### EXERCISE AIM
Among the entries below, find the lines that hold the word "drop" and report them.

### DATASET
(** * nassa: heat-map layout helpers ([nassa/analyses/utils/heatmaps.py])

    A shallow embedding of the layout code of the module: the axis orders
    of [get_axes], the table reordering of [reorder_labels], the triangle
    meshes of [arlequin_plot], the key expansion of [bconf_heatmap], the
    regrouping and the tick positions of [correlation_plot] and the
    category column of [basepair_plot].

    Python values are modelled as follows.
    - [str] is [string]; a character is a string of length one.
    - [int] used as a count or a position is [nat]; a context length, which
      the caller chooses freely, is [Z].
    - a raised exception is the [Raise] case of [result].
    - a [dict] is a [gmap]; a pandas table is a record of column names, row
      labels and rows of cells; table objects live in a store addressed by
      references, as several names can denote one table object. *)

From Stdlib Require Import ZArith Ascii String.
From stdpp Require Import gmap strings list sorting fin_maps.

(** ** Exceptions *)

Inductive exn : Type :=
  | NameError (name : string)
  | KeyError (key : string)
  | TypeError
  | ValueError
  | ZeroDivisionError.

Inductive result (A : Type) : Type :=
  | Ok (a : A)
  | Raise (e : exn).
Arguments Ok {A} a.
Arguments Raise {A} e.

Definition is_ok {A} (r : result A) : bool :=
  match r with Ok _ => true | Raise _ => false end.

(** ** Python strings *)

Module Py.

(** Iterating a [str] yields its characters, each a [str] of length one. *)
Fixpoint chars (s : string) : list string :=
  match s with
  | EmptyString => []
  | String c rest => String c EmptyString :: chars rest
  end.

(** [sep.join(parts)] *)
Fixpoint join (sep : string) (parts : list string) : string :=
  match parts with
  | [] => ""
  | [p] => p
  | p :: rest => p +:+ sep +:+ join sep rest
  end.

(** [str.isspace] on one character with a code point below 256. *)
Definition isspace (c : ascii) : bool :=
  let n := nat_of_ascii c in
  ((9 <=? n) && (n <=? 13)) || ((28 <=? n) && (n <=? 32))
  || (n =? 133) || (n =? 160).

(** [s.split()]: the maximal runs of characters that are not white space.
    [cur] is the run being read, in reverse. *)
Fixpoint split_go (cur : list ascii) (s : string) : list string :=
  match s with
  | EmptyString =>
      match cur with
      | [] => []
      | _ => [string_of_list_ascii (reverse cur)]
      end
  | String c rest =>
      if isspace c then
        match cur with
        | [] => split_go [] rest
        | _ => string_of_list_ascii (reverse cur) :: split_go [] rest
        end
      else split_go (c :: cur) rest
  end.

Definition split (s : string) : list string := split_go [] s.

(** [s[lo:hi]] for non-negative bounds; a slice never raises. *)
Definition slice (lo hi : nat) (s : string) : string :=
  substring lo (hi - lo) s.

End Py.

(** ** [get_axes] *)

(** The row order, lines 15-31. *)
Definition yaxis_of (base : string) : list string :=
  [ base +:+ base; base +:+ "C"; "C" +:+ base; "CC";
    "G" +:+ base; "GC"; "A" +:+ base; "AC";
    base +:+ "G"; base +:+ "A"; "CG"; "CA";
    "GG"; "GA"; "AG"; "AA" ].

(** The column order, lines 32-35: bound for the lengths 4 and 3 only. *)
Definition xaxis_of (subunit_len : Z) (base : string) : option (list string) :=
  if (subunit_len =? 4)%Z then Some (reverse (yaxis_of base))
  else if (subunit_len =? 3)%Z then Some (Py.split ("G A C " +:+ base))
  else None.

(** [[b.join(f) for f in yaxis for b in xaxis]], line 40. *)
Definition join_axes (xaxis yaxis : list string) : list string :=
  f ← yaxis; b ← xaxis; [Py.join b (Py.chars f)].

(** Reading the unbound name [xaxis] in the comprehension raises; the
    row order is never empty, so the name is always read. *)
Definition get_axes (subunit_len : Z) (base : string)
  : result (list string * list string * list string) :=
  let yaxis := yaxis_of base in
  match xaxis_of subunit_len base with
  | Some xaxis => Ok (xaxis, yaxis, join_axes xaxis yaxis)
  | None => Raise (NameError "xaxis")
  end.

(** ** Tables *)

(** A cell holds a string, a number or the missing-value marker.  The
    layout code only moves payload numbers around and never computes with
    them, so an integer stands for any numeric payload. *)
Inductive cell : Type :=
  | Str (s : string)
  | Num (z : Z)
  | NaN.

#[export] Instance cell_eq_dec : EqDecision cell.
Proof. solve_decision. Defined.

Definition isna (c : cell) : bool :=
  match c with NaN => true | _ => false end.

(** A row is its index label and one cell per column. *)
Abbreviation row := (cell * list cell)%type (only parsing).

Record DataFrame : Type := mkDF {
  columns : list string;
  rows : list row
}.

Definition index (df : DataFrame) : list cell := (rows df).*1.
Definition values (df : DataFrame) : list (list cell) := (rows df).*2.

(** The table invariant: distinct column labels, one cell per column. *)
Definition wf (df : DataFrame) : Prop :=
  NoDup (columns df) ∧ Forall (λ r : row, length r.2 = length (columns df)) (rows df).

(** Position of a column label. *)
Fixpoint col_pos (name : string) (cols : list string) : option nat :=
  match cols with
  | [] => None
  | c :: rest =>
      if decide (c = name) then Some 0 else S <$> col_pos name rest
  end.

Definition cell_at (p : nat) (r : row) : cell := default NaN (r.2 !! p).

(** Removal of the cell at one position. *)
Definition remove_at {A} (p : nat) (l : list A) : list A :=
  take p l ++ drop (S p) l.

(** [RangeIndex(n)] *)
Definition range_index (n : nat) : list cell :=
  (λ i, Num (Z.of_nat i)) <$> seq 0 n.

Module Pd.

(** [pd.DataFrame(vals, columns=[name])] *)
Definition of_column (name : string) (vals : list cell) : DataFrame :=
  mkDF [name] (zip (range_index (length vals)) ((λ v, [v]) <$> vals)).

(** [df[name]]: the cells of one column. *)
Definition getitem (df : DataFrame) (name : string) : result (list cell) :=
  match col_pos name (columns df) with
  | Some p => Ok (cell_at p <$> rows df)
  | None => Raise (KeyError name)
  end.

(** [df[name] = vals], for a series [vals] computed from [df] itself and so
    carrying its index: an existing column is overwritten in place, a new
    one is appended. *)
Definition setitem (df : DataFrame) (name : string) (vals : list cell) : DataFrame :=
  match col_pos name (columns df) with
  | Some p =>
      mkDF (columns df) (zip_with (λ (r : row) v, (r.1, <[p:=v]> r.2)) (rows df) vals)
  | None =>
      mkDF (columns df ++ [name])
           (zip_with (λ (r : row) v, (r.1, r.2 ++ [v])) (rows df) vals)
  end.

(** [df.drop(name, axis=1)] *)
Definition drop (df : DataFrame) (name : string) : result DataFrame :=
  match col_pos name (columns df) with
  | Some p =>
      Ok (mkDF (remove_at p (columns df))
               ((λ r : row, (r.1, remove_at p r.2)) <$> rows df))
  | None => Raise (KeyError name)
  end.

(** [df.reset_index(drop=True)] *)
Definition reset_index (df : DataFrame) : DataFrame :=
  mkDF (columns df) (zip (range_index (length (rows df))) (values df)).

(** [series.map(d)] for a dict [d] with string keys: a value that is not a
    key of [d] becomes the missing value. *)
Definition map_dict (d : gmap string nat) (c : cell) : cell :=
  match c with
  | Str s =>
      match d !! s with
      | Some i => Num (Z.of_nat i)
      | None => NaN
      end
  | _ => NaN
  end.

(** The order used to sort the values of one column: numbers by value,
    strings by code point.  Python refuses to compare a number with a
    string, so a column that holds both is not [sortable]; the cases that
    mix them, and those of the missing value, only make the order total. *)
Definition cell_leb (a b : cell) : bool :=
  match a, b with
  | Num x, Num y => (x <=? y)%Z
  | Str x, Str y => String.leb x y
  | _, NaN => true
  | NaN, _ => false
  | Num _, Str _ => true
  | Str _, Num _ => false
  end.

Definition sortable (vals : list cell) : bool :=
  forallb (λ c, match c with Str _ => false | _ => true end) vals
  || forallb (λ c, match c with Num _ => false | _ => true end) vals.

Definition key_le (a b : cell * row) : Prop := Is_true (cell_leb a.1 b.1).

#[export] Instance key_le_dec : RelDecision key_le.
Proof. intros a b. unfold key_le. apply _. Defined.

### ANSWER AREA
  take p l ++ drop (S p) l.
(** [df.drop(name, axis=1)] *)
Definition drop (df : DataFrame) (name : string) : result DataFrame :=
(** [df.reset_index(drop=True)] *)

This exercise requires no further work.